Ted: So where are these agents located, in the local extension service?

Tiffany: They’re kind of all over. So we have agents on our team. You know, we’d like to think we have the dairy expertise piece of it that’s been quite important. So when we first got involved, we found a lot of crop insurance agents are, you know, tremendous at what they do, have long histories in insuring row crops and so forth, but maybe not as much dairy expertise. As you know, our markets are unique and so we got involved, we talked to a lot of dairy producers and can really help them kind of on the dairy piece of it understanding exactly how their milk prices are determined and help them put that strategy together. So there’s agents everywhere, no doubt some with more dairy expertise, some with none.

Phil: The program is insurance is a heavily regulated industry. And so, you know, you have to be chartered in different states. Actually, Tiffany, if it all goes south, Tiffany and Katie are eligible to sell property and casualty insurance as well, because to become a licensed crop insurance agent, you have to go get an insurance license. And so while it’s open to all it is a process to be able to become a licensed crop insurance agent.

T3: So Phil, we’re not dairy farmers. So there’s certain parts of the agriculture industry we’re not familiar with.
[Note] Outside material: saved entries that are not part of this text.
(** * Probe-graph construction of charge-density-models (src/cdm/chg_utils.py)

    A shallow embedding of [ProbeGraphAdder], [AseNeighborListWrapper],
    [RadiusGraphPBCWrapper], [calculate_grid_pos] and [build_charge_lmdb],
    and the properties of the probe-graph engine stated over it.

    Conventions of the embedding.
    - Python numbers and double-precision arrays (numpy, ase) are read as the
      rationals they hold ([Q]), with exact arithmetic.  Single-precision
      tensors ([torch.FloatTensor]) are values of a [TorchFloat] kernel, with
      their rounding; [binary32] is the kernel the concrete runs use.
    - Integer tensors are [nat] (indices, counts) or [Z] (species, cell
      translations).  The radius graph keeps its site indices and cell
      translations in FloatTensors, which hold integers below 2^24 exactly;
      they are embedded as the integers themselves.
    - A tensor of shape (n,3) is a list of triples; the (2,E) edge index is
      kept as the list of its E columns.
    - Python exceptions are the [Raise] branch of [result].
    - Host records live in a store ([gmap loc HostRecord]); the assembler
      receives and returns a reference into it. *)

From Stdlib Require Import ZArith QArith Qround List Lia Lqa String Bool SpecFloat.
From stdpp Require Import gmap strings pretty.
Import ListNotations.
(** * webcrypto-local: key-storage service, client subtle surface, action codec

    A shallow embedding of

    - [KeyStorageService.onMessage] (server side, the switch over the six
      key-storage action codes),
    - [SubtleCrypto.deriveBits], [SubtleCrypto.digest] and
      [SubtleCrypto.generateKey] (client side),
    - the other operations of [SubtleCrypto]: [encrypt], [decrypt],
      [deriveKey], [exportKey], [importKey], [sign], [verify], [wrapKey],
      [unwrapKey] and [encryptData],

    together with a schema-driven model of the action codec.

    Asynchronous calls ([await]) are sequenced in program order; a thrown
    exception aborts the handler and leaves behind every effect performed
    before it.  Effects are threaded through an explicit state that also
    keeps a log of the calls made to collaborators, in the order they are
    made. *)

From stdpp Require Import gmap strings list fin_maps pretty.
From Stdlib Require Import ZArith Ascii.

Open Scope string_scope.

(** ** Errors and outcomes *)

(** [WebCryptoLocalError.CODE].  Only [ACTION_NOT_IMPLEMENTED] is named by
    the sources at hand; the other symbols are the ones of the error
    envelope. *)
Inductive CODE :=
| ACTION_NOT_IMPLEMENTED
| PROVIDER_NOT_FOUND
| HANDLE_NOT_FOUND
| BAD_PARAMETERS
| NOT_AUTHENTICATED
| PROVIDER_OPERATION_FAILED.

Record WebCryptoLocalError := mkError { code : CODE; message : string }.

Inductive Outcome (A : Type) :=
| Ok (a : A)
| Throw (e : WebCryptoLocalError).
Arguments Ok {A} a.
Arguments Throw {A} e.

#[global] Instance CODE_eq_dec : EqDecision CODE.
Proof. solve_decision. Defined.

#[global] Instance WebCryptoLocalError_eq_dec : EqDecision WebCryptoLocalError.
Proof. solve_decision. Defined.

Abbreviation ArrayBuffer := (list Byte.byte).

(** [Convert.FromUtf8String]: a [string] is taken to be its own UTF-8 byte
    sequence. *)
Definition FromUtf8String (s : string) : ArrayBuffer := String.list_byte_of_string s.

(** [usages.join(", ")] *)
Fixpoint join (sep : string) (l : list string) : string :=
  match l with
  | [] => ""
  | [x] => x
  | x :: rest => x ++ sep ++ join sep rest
  end.

(** JavaScript truthiness of a possibly absent string ([if (index)]):
    [undefined], [null] and the empty string are falsy. *)
Definition truthy_string (s : option string) : bool :=
  match s with
  | Some (String _ _) => true
  | _ => false
  end.

(** [x || undefined] on a possibly absent boolean. *)
Definition or_undefined (b : option bool) : option bool :=
  match b with
  | Some true => Some true
  | _ => None
  end.

(** The provider classes a session can resolve; [PvCrypto] is the one the
    service tests for with [instanceof]. *)
Inductive ProviderClass := OpenSSLCrypto | Pkcs11Crypto | PvCrypto.
(** Lines 55-120: the preconditions, the context and the query transforms.
    Capturing the stack trace (lines 67-81) has no effect the model
    observes.  The working query is built as a value of its own: the
    values array that the shallow spread of line 95 shares with
    `originalQuery` is not modelled, so in-place changes a hook makes to
    that array are not reflected in the context's original query. *)
Definition setup (clientConfiguration : ClientConfiguration) (rawSql : string)
  (vals : list PrimitiveValue) (inheritedQueryId : option string)
  : M (QueryContext * Query) :=
  t <- get_terminated ;;
  match t with
  | Some cause => throw (BackendTerminatedError cause)
  | None =>
      if String.eqb (trim rawSql) "" then
        throw (InvalidInputError "Unexpected SQL input. Query cannot be empty.")
      else if String.eqb (trim rawSql) "$1" then
        throw (InvalidInputError
                 "Unexpected SQL input. Query cannot be empty. Found only value binding.")
      else
        queryId <- resolveQueryId inheritedQueryId ;;
        c <- get_conn ;;
        let originalQuery := mkQuery rawSql vals in
        let actualQuery := mkQuery (sql originalQuery) (values originalQuery) in
        let ctx := mkQueryContext (connectionId c) originalQuery (poolId c) queryId
                                  (transactionId c) in
        q1 <- runBeforeTransformQuery ctx 0 (interceptors clientConfiguration) actualQuery ;;
        q2 <- runTransformQuery ctx 0 (interceptors clientConfiguration) q1 ;;
        ret (ctx, q2)
  end.

(** Lines 136-239 once no beforeQueryExecution hook short-circuited. *)
Definition executeAndFinish (clientConfiguration : ClientConfiguration) (ctx : QueryContext)
  (actualQuery : Query) (executionRoutine : ExecutionRoutine) : M QueryResult :=
  let ics := interceptors clientConfiguration in
  noticeListener <- fresh_listener ;;
  connection_on noticeListener ;;
  attempt <- catch_res (executeAttempt ctx actualQuery executionRoutine noticeListener) ;;
  match attempt with
  | Err error =>
      runQueryExecutionError ctx 0 ics actualQuery error ;;
      throw error
  | Ok (ns, raw) =>
      let result := mkQueryResult (rows raw) (fields raw) ns in
      runAfterQueryExecution ctx 0 ics actualQuery result ;;
      result' <- match rows result with
                 | Some rs =>
                     rs' <- runTransformRow ctx 0 ics actualQuery (fields result) rs ;;
                     ret (mkQueryResult (Some rs') (fields result) (notices result))
                 | None => ret result
                 end ;;
      runBeforeQueryResult ctx 0 ics actualQuery result' ;;
      ret result'
  end.
Lemma omap_parseEventLog_positions (abiInterface : Interface) (logs : list RawLog) :
  record_position <$> omap (fun log => parseEventLog log abiInterface) logs
  `sublist_of` log_position <$> logs.
Proof.
  induction logs as [|log logs IH]; [done|].
  change (omap ?f (log :: logs)) with
    (match f log with Some y => y :: omap f logs | None => omap f logs end).
  destruct (parseEventLog log abiInterface) as [r|] eqn:Hr.
  - cbn [fmap list_fmap]. rewrite (parseEventLog_position _ _ _ Hr).
    by apply sublist_skip.
  - cbn [fmap list_fmap]. by apply sublist_cons.
Qed.

Section BatchesAgain.

Context {Abi : Type} (newInterface : Abi -> Interface).
Implicit Types (abiInterfaces : gmap string Interface) (logs : list RawLog).

(** The records of a batch come in the order of its logs, each from a log
    of its own: nothing is reordered or repeated. *)
Theorem parseEventLogs_keeps_order abiInterfaces logs (abi : Abi) :
  record_position <$> (parseEventLogs newInterface abiInterfaces logs abi).2
  `sublist_of` log_position <$> logs.
Proof. rewrite parseEventLogs_records. apply omap_parseEventLog_positions. Qed.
Crop insurance is pretty common for those farmers who are growing corn and grain and things like that.

Phil: I can’t cite the specific history of, “Oh, it started in 19-whatever.” But for many, many years USDA through the risk management agency has partnered with insurance carriers to offer subsidized insurance and some of that insurance is revenue insurance for grains. Some of it is disaster insurance for grains. So this year, we saw a lot of…there was something called Prevent Plant Insurance, for example. So if for some reason you can’t get your crop in the ground, there’s insurance that you can buy from crop insurance agents that will compensate you for your lost planting. And so we saw a lot of those policies actually used I mean, cashed in, if you will, this year, so.
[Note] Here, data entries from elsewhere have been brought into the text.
Lemma mem_in_keys {V} (d : dict V) (k : string) :
  mem k d = true -> In k (keys d).
Proof.
  unfold mem. induction d as [|[k0 v0] d IH]; simpl; [discriminate|].
  destruct (String.eqb k0 k) eqn:E.
  - apply String.eqb_eq in E. now left.
  - intros H. right. now apply IH.
Qed.

Lemma in_keys_mem {V} (d : dict V) (k : string) :
  In k (keys d) -> mem k d = true.
Proof.
  intros H. unfold mem. destruct (get_of_key d k H) as [v ->]. reflexivity.
Qed.

Lemma mem_same_keys {V} (d d' : dict V) (k : string) :
  keys d = keys d' -> mem k d = mem k d'.
Proof.
  intros H. destruct (mem k d') eqn:E.
  - apply in_keys_mem. rewrite H. now apply mem_in_keys.
  - destruct (mem k d) eqn:E'; trivial.
    apply mem_in_keys in E'. rewrite H in E'. apply in_keys_mem in E'. congruence.
Qed.

Lemma store_client_keeps_keys (tool_name : string) (c : mcp_client.MCPClient)
    (available_tools : dict llm_tool_selector.tool_info) :
  keys (llm_tool_selector.store_client tool_name c available_tools)
  = keys available_tools.
Proof.
  unfold llm_tool_selector.store_client.
  destruct (get available_tools tool_name) eqn:E; [|reflexivity].
  now apply set_keeps_keys with (v := t).
Qed.

Lemma scan_for_tool_is_listed (response_lower : string) (tool_names : list string)
    (tool_name : string) :
  llm_tool_selector.scan_for_tool response_lower tool_names = Some tool_name ->
  In tool_name tool_names.
Proof.
  induction tool_names as [|n r IH]; simpl; [discriminate|].
  destruct (contains n response_lower).
  - intros [= ->]. now left.
  - intros H. right. now apply IH.
Qed.

Lemma bind_run {W S A B} (m : M W S A) (k : A -> M W S B) (en : env W) (s : S) :
  bind m k en s
  = match m en s with
    | (en', s', Returned a) => k a en' s'
    | (en', s', Raised e) => (en', s', Raised e)
    end.
Proof. reflexivity. Qed.

Lemma try_except_run {W S A} (m : M W S A) (handler : exn -> M W S A)
    (en : env W) (s : S) :
  try_except m handler en s
  = match m en s with
    | (en', s', Returned a) => (en', s', Returned a)
    | (en', s', Raised e) => handler e en' s'
    end.
Proof. reflexivity. Qed.

Section SelectorFacts.
Context {W : Type} (X : externals W) {py : str_methods}.

Local Abbreviation tools := (dict llm_tool_selector.tool_info).

(** the two branches of [_fallback_selection] are the same *)
Lemma fallback_selection_run (input_data : payload) (en : env W)
    (available_tools : tools) :
  llm_tool_selector._fallback_selection X input_data en available_tools
  = (Env (world en) (logs en ++ [Log WARNING "Using fallback tool selection"]),
     available_tools, default_selection input_data).
Proof.
  unfold llm_tool_selector._fallback_selection, default_selection.
  rewrite bind_run. unfold log at 1.
  destruct (existsb _ _);
    rewrite bind_run; unfold of_outcome;
    destruct (llm_tool_selector._generate_fallback_arguments input_data);
    reflexivity.
Qed.

(** the handler of [_llm_select_and_generate] *)
Lemma selection_handler_run (input_data : payload) (e : exn) (en : env W)
    (available_tools : tools) :
  (log ERROR ("LLM tool selection failed: " ++ str_exn e) ;;
   llm_tool_selector._fallback_selection X input_data) en available_tools
  = (Env (world en) (logs en ++ failure_logs e), available_tools,
     default_selection input_data).
Proof.
  unfold bind at 1. unfold log. rewrite fallback_selection_run.
  cbn [world logs]. unfold failure_logs. now rewrite <- app_assoc.
Qed.

Lemma parse_unparsable (response : string) (e : exn) (en : env W)
    (available_tools : tools) :
  json_loads X (strip response) = Raised e ->
  is_JSONDecodeError e = true ->
  llm_tool_selector._parse_llm_response X response en available_tools
  = (Env (world en)
         ((logs en ++ [Log ERROR ("Failed to parse LLM response as JSON: " ++ str_exn e)])
          ++ [Log ERROR ("Response was: " ++ response)]),
     available_tools,
     Returned (JStr (scanned_name response available_tools),
               response_arguments response)).
Proof.
  intros H He. unfold llm_tool_selector._parse_llm_response, scanned_name.
  rewrite bind_run. unfold get_self at 1. rewrite H, He.
  rewrite !bind_run. unfold log at 1 2. cbn [world logs].
  destruct (llm_tool_selector.scan_for_tool _ _);
    rewrite bind_run, generated_from_response; reflexivity.
Qed.

(** an exception of [json.loads] that is no [JSONDecodeError] is not
    caught by [_parse_llm_response] *)
Lemma parse_failed (response : string) (e : exn) (en : env W)
    (available_tools : tools) :
  json_loads X (strip response) = Raised e ->
  is_JSONDecodeError e = false ->
  llm_tool_selector._parse_llm_response X response en available_tools
  = (en, available_tools, Raised e).
Proof.
  intros H He. unfold llm_tool_selector._parse_llm_response.
  rewrite bind_run. unfold get_self at 1. now rewrite H, He.
Qed.

Lemma parse_mapping (response : string) (d : dict json) (en : env W)
    (available_tools : tools) :
  json_loads X (strip response) = Returned (JObj d) ->
  llm_tool_selector._parse_llm_response X response en available_tools
  = (en, available_tools,
     Returned (get_default d "selected_tool" (JStr "email_draft"),
               get_default d "arguments" (JObj []))).
Proof.
  intros H. unfold llm_tool_selector._parse_llm_response. run. now rewrite H.
Qed.

Lemma parse_other (response : string) (v : json) (en : env W)
    (available_tools : tools) :
  json_loads X (strip response) = Returned v ->
  (forall d, v <> JObj d) ->
  llm_tool_selector._parse_llm_response X response en available_tools
  = (en, available_tools, Raised (AttributeError (type_name v) "get")).
Proof.
  intros H Hv. unfold llm_tool_selector._parse_llm_response. run. rewrite H.
  destruct v; try reflexivity. now elim (Hv fields).
Qed.

Lemma validate_known (input_data : payload) (name : string) (arguments : json)
    (en : env W) (available_tools : tools) :
  In name (keys available_tools) ->
  llm_tool_selector.validate input_data (JStr name) arguments en available_tools
  = (en, available_tools, Returned (name, arguments)).
Proof.
  intros H. unfold llm_tool_selector.validate. rewrite bind_run. unfold get_self.
  now rewrite (in_keys_mem _ _ H).
Qed.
And there’s stuff on grapes, there’s all kinds of different crop insurance products out there. Tiffany and Katie, I forget how many licensed carriers, there are about eight or ten big insurance companies that have crop insurance practices. And through a lot of rules, regulations through USDA, RMA, but subsidies on premiums, it’s sort of a public-private partnership in terms of crop insurance generally. So dairy was tacked on, if you will, to the crop insurance universe. And the program was largely dreamed up by Marin Bozic at the University of Minnesota and John Newton who works for Farm Bureau Federation. I think it came out of their thinking and became part of the USDA, RMA program, or package.

T3: And so how does it protect dairy farmers? What exactly does it do?
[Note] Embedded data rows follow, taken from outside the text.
Definition rateLimitHandler (req : Request) (limitReset : Z) (hc : HandlerClock)
    (st : State) : Response * State :=
  let ip := clientIp req in
  let resetTime := resetTimeOf limitReset hc in
  let waitSeconds := waitSecondsOf limitReset hc in
  let st' := recordViolation ip (tViolation hc) st in
  if isApiRequest req
  then (Json 429 "Too many requests. Please try again later." waitSeconds resetTime, st')
  else (Redirect ("/429.html?reset=" +:+ pretty resetTime), st').

(** ** The limiters (index.js, lines 178-212)

    [windowMs] and [max] are the options passed to [rateLimit] in index.js. *)
Inductive Tier : Type := Burst | Sustained | Api.

Definition windowMs (tier : Tier) : Z :=
  match tier with
  | Burst => 1000
  | Sustained => 60 * 1000
  | Api => 15 * 60 * 1000
  end.

Definition maxHits (tier : Tier) : Z :=
  match tier with
  | Burst => 50
  | Sustained => 100
  | Api => 200
  end.

Record LimiterWindow : Type := mkWindow {
  count : Z;
  windowStart : Z
}.

(** Modelled from the spec: the counting done inside the middleware that
    [rateLimit(...)] returns (the express-rate-limit package, not part of the
    repository's sources).  Section 4.3: with no window, or with an expired one
    ([now - windowStart >= windowMs]), start a fresh window with [count = 1];
    otherwise allow and increment while [count < max]; otherwise reject with
    [resetAt = windowStart + windowMs].  [None] is "allowed", [Some resetAt]
    is "rejected". *)
Definition checkAndConsume (tier : Tier) (identity : string) (now : Z)
    (store : gmap string LimiterWindow) : option Z * gmap string LimiterWindow :=
  let fresh := (None, <[identity := mkWindow 1 now]> store) in
  match store !! identity with
  | None => fresh
  | Some w =>
      if now - windowStart w >=? windowMs tier then fresh
      else if count w <? maxHits tier
      then (None, <[identity := mkWindow (count w + 1) (windowStart w)]> store)
      else (Some (windowStart w + windowMs tier), store)
  end.

(** One store per [rateLimit(...)] instance. *)
Record Limiters : Type := mkLimiters {
  burstStore : gmap string LimiterWindow;
  sustainedStore : gmap string LimiterWindow;
  apiStore : gmap string LimiterWindow
}.

Definition emptyLimiters : Limiters := mkLimiters ∅ ∅ ∅.

Definition getStore (tier : Tier) (lim : Limiters) : gmap string LimiterWindow :=
  match tier with
  | Burst => burstStore lim
  | Sustained => sustainedStore lim
  | Api => apiStore lim
  end.

Definition setStore (tier : Tier) (s : gmap string LimiterWindow) (lim : Limiters)
    : Limiters :=
  match tier with
  | Burst => mkLimiters s (sustainedStore lim) (apiStore lim)
  | Sustained => mkLimiters (burstStore lim) s (apiStore lim)
  | Api => mkLimiters (burstStore lim) (sustainedStore lim) s
  end.

(** ** The middleware chain (index.js, lines 101-219) *)

(** Everything the chain mutates. *)
Record World : Type := mkWorld {
  bans : State;
  lims : Limiters
}.

Definition emptyWorld : World := mkWorld emptyState emptyLimiters.

(** The clock readings of one pass of a request through the chain: the one
    inside [isBanned], one per limiter, and those of [rateLimitHandler]
    (at most one limiter rejects, so the handler runs at most once). *)
Record Clock : Type := mkClock {
  tBanCheck : Z;
  tLimiter : Tier -> Z;
  tHandler : HandlerClock
}.

Definition clockAt (now : Z) : Clock :=
  mkClock now (fun _ => now) (handlerAt now).

(** A middleware either sends a response (and does not call [next()]) or
    calls [next()]. *)
Inductive Outcome : Type :=
  | Responded (r : Response)
  | Next.

(** A middleware returns its outcome, the world it leaves, and the limiter
    tiers it evaluated (a record of what ran, not program state). *)
Definition Middleware : Type :=
  Request -> Clock -> World -> Outcome * World * list Tier.

(** [app.use((req, res, next) => { ... isBanned(ip) ... })], lines 101-114.
    On the banned branch the source also reads [ipBans.get(ip)] and the clock
    to build a log line; [isBanned] has just found that record, and the log
    line is not part of the response. *)
Definition banCheck : Middleware := fun req clk w =>
  let ip := clientIp req in
  let '(banned, st') := isBanned ip (tBanCheck clk) (bans w) in
  if banned
  then (Responded (SendFile 403 "../public/403.html"), mkWorld st' (lims w), [])
  else (Next, mkWorld st' (lims w), []).

(** The request logger, lines 117-142: it writes to the console and to
    [global.botRequestCount] only, and always calls [next()]. *)
Definition requestLogger : Middleware := fun req clk w => (Next, w, []).

(** The middleware returned by [rateLimit({ ..., handler: rateLimitHandler })]:
    count the request in the tier's own store; when the tier rejects, run
    [rateLimitHandler] with [req.rateLimit.resetTime] set to the tier's reset
    instant.  [rateLimitHandler] takes [(req, res)] only, so [next()] is not
    called after a rejection.  The store is keyed by the client address. *)
Definition limiter (tier : Tier) : Middleware := fun req clk w =>
  let '(verdict, store') :=
    checkAndConsume tier (clientIp req) (tLimiter clk tier) (getStore tier (lims w)) in
  let lims' := setStore tier store' (lims w) in
  match verdict with
  | None => (Next, mkWorld (bans w) lims', [tier])
  | Some resetAt =>
      let '(resp, st') := rateLimitHandler req resetAt (tHandler clk) (bans w) in
      (Responded resp, mkWorld st' lims', [tier])
  end.

(** [app.use(path, mw)]: [mw] runs only for requests under the mount path. *)
Definition mounted (matches : Request -> bool) (mw : Middleware) : Middleware :=
  fun req clk w => if matches req then mw req clk w else (Next, w, []).

(** Express runs the registered middleware in registration order and stops
    at the first one that does not call [next()]. *)
Fixpoint runChain (mws : list Middleware) (req : Request) (clk : Clock) (w : World)
    : Outcome * World * list Tier :=
  match mws with
  | [] => (Next, w, [])
  | mw :: rest =>
      match mw req clk w with
      | (Responded r, w', ran) => (Responded r, w', ran)
      | (Next, w', ran) =>
          let '(o, w'', ran') := runChain rest req clk w' in
          (o, w'', ran ++ ran')
      end
  end.

(** The registrations of lines 101, 117, 215, 216 and 219, in order.  A final
    [Next] hands the request to the routes registered after line 219. *)
Definition app : list Middleware :=
  [ banCheck;
    requestLogger;
    limiter Burst;
    limiter Sustained;
    mounted req_underApiMount (limiter Api) ].

Definition admission (req : Request) (clk : Clock) (w : World)
    : Outcome * World * list Tier :=
  runChain app req clk w.

(** A sequence of requests, served one after the other. *)
Fixpoint serve (reqs : list (Request * Clock)) (w : World)
    : list (Outcome * list Tier) * World :=
  match reqs with
  | [] => ([], w)
  | (req, clk) :: rest =>
      let '(o, w', ran) := admission req clk w in
      let '(os, w'') := serve rest w' in
      ((o, ran) :: os, w'')
  end.

(** The request a browser or script sends for the path [url] from address
    [ip], with no forwarding header.  For the paths used below Express's mount
    test for [/api/] and the prefix test agree. *)
Definition requestFor (ip url : string) : Request :=
  mkRequest ip EmptyString ip (Some url) (Some url) (Some url)
    (String.prefix "/api/" url).

(** ** Definitions used by the statements below *)

(** The order of operations as the specification words it: append the current
    timestamp first, then filter to the trailing window.  Compared with
    [recentViolations] (filter, then push) in [append_then_filter]. *)
Definition appendThenFilter (now : Z) (log : list Z) : list Z :=
  List.filter (isRecent now) (log ++ [now]).

(** The log the specification's wording stores for [ip] at [now]. *)
Definition keptLog (ip : string) (now : Z) (st : State) : list Z :=
  appendThenFilter now (default [] (ipViolations st !! ip)).

(** [n] requests for [url] from [ip], all arriving at clock reading [now]. *)
Definition burstOf (ip url : string) (now : Z) (n : nat) : list (Request * Clock) :=
  repeat (requestFor ip url, clockAt now) n.

(** A state in which ["X"] holds a ban until [bannedUntil = 1000], recorded
    as its first. *)
Definition bannedX : State := mkState {[ "X" := mkBan 1000 1 ]} ∅.

(** A state in which ["X"] has four violations on record. *)
Definition fourStrikes : State := mkState ∅ {[ "X" := [10; 20; 30; 40] ]}.

(** Whether [tier] lets the request through, judged on the tier's own store. *)
Definition tierAllows (tier : Tier) (req : Request) (clk : Clock) (w : World) : bool :=
  match (checkAndConsume tier (clientIp req) (tLimiter clk tier)
           (getStore tier (lims w))).1 with
  | None => true
  | Some _ => false
  end.

(** The tiers the chain evaluates for a request that the ban check lets
    through: each tier runs only if every tier before it allowed. *)
Definition tiersRun (req : Request) (clk : Clock) (w : World) : list Tier :=
  Burst ::
  (if tierAllows Burst req clk w
   then Sustained ::
        (if tierAllows Sustained req clk w
         then (if req_underApiMount req then [Api] else [])
         else [])
   else []).

(** The world after ["X"] has sent 50 page requests at clock reading 0. *)
Definition afterFifty : World :=
  (serve (burstOf "X" "/index.html" 0 50) emptyWorld).2.

(** A pass in which the clock moves from 999 to 1001 between the limiter's
    reading and the handler's readings. *)
Definition tickingClock : Clock := mkClock 999 (fun _ => 999) (handlerAt 1001).

(** ["X"] sends 55 API requests at clock reading 0, and 55 more at 900001,
    one millisecond after the ban earned by the first batch has run out. *)
Definition afterFirstBatch : World :=
  (serve (burstOf "X" "/api/posts" 0 55) emptyWorld).2.

Definition afterSecondBatch : World :=
  (serve (burstOf "X" "/api/posts" 900001 55) afterFirstBatch).2.

(** ** The request logger's bot counter (index.js, lines 52-53 and 117-142)

    The regular expressions of the logger use literal alternatives only, so
    [re.test(s)] is a substring test, and with a final [$] a suffix test.
    Strings are sequences of bytes; the flag [i] folds the ASCII letters and
    nothing else onto the (ASCII, lower-case) patterns. *)

Definition lowerAscii (c : Ascii.ascii) : Ascii.ascii :=
  let n := Ascii.nat_of_ascii c in
  if ((65 <=? n) && (n <=? 90))%nat then Ascii.ascii_of_nat (n + 32) else c.

Fixpoint lower (s : string) : string :=
  match s with
  | EmptyString => EmptyString
  | String c s' => String (lowerAscii c) (lower s')
  end.

(** [word] occurs somewhere in [s]. *)
Fixpoint contains (word s : string) : bool :=
  String.prefix word s
  || match s with
     | EmptyString => false
     | String _ s' => contains word s'
     end.

(** [s] ends with [suffix]. *)
Fixpoint endsWith (suffix s : string) : bool :=
  String.eqb suffix s
  || match s with
     | EmptyString => false
     | String _ s' => endsWith suffix s'
     end.

(** [/\.(css|js|png|jpg|jpeg|gif|svg|ico|woff|woff2)$/] *)
Definition staticExtensions : list string :=
  ["css"; "js"; "png"; "jpg"; "jpeg"; "gif"; "svg"; "ico"; "woff"; "woff2"].

Definition isStaticAsset (path : string) : bool :=
  existsb (fun ext => endsWith ("." +:+ ext) path) staticExtensions.

(** [req.path === '/health' || req.path === '/api/health'] *)
Definition isHealthCheck (path : string) : bool :=
  String.eqb path "/health" || String.eqb path "/api/health".

(** [/bot|crawler|spider|scraper|scanner|curl|wget|python-requests/i] *)
Definition botWords : list string :=
  ["bot"; "crawler"; "spider"; "scraper"; "scanner"; "curl"; "wget";
   "python-requests"].

Definition isBot (userAgent : string) : bool :=
  existsb (fun word => contains word (lower userAgent)) botWords.

(** [/wp-admin|wp-content|\.env|config\.json|\.git|admin\.php|phpinfo|\.sql|backup|database/i] *)
Definition scannerWords : list string :=
  ["wp-admin"; "wp-content"; ".env"; "config.json"; ".git"; "admin.php";
   "phpinfo"; ".sql"; "backup"; "database"].

Definition isScannerPath (path : string) : bool :=
  existsb (fun word => contains word (lower path)) scannerWords.

(** What the logger reads of a request: [req.path] and
    [req.headers['user-agent']] ([None] when the header is missing). *)
Record LoggedRequest : Type := mkLogged {
  lr_path : string;
  lr_userAgent : option string
}.

(** [req.headers['user-agent'] || 'Unknown'] *)
Definition userAgentOf (r : LoggedRequest) : string :=
  match lr_userAgent r with
  | Some ua => if truthy ua then ua else "Unknown"
  | None => "Unknown"
  end.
Phil: Katie, why don’t you tackle that one?

Katie: Yeah, so the way the program works is that the producers can insure a price floor or a trigger price. So how it works is when the market’s trading you take 95% of the current price and that’s the level that the farmer can protect. So for instance, today, the January through March Class III Futures average is $17.63 a hundredweight. We take 95% of that number which is $16.75, and essentially for the first quarter of 2020, producers can protect the floor of $16.75 per hundredweight. That’s the program in its simplest terms, there are definitely some other things that go into it like yield per cow in your state. But for each quarter all the way through the first quarter of 2021, as of today, producers can lock in these milk price floors.

T3: And the premium is on that first quarter 2020 premium, you said $16.75 coverage, and what’s the premium for that just generically speaking?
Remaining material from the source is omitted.